» **What is being asked**: Below is a listing; restate from it, character for character, the lines beginning at the line holding "Proof. unfold Reqb." and ending at the line holding "Proof. reflexivity. Qed.", both included.

****

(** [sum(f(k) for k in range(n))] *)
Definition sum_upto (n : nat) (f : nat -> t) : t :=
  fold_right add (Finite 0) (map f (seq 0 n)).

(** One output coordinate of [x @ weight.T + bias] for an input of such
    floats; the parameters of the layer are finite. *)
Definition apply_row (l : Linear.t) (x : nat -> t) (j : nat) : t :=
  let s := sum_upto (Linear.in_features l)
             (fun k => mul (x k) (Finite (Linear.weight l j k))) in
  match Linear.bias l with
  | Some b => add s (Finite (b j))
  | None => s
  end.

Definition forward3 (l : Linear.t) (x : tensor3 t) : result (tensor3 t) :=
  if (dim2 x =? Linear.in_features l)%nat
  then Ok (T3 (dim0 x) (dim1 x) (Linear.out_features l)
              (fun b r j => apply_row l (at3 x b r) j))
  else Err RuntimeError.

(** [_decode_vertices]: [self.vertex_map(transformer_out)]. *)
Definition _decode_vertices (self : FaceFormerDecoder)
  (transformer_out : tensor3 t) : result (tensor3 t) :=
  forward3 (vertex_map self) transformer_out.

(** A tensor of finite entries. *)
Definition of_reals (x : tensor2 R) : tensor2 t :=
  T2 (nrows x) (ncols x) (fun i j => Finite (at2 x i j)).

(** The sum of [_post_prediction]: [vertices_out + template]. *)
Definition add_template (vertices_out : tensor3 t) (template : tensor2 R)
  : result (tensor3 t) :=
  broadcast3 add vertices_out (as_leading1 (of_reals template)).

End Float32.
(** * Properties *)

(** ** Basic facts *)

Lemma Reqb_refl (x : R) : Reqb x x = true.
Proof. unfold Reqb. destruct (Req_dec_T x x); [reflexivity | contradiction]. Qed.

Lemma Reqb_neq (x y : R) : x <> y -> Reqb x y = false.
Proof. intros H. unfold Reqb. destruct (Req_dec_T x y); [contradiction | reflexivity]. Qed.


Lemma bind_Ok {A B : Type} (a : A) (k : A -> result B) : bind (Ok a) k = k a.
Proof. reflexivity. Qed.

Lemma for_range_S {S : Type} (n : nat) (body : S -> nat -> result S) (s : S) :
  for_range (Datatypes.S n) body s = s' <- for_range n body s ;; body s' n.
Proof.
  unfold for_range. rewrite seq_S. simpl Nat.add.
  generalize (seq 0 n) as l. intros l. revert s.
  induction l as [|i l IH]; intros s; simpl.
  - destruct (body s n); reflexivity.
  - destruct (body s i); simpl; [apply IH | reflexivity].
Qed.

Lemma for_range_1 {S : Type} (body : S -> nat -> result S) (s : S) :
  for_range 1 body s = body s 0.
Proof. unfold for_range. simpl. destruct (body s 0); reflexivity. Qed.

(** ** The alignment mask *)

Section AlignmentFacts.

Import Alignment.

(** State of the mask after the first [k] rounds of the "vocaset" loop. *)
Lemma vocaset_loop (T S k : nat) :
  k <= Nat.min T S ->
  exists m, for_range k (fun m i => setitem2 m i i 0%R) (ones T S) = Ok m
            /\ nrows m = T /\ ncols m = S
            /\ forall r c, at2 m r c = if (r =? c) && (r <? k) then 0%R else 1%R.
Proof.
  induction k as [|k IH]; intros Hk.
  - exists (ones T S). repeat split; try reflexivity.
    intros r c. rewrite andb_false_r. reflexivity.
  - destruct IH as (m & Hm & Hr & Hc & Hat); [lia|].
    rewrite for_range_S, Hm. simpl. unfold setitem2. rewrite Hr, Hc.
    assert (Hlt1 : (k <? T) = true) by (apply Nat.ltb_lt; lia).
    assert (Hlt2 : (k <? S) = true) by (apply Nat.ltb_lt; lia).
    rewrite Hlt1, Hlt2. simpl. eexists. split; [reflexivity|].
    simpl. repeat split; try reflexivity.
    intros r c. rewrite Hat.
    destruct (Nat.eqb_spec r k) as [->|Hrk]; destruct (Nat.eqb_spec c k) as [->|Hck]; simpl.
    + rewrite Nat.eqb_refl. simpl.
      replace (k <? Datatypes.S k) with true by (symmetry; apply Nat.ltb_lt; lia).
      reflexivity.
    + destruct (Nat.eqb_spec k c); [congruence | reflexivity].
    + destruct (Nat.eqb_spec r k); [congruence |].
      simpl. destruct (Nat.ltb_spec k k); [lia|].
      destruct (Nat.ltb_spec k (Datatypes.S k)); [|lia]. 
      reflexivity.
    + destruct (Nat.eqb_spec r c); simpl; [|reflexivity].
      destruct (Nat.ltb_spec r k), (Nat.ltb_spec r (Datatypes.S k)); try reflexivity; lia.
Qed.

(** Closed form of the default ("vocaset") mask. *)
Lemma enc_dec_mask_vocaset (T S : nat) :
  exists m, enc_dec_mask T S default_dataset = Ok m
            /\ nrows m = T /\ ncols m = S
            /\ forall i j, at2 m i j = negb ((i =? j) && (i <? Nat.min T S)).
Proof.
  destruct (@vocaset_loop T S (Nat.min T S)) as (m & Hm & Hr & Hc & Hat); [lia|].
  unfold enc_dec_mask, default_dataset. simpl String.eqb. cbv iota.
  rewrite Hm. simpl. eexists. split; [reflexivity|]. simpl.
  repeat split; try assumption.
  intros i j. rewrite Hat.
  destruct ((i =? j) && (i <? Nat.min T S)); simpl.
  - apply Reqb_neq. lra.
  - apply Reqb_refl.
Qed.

****

» **Task response**:
Proof. unfold Reqb. destruct (Req_dec_T x x); [reflexivity | contradiction]. Qed.

Lemma Reqb_neq (x y : R) : x <> y -> Reqb x y = false.
Proof. intros H. unfold Reqb. destruct (Req_dec_T x y); [contradiction | reflexivity]. Qed.


Lemma bind_Ok {A B : Type} (a : A) (k : A -> result B) : bind (Ok a) k = k a.
Proof. reflexivity. Qed.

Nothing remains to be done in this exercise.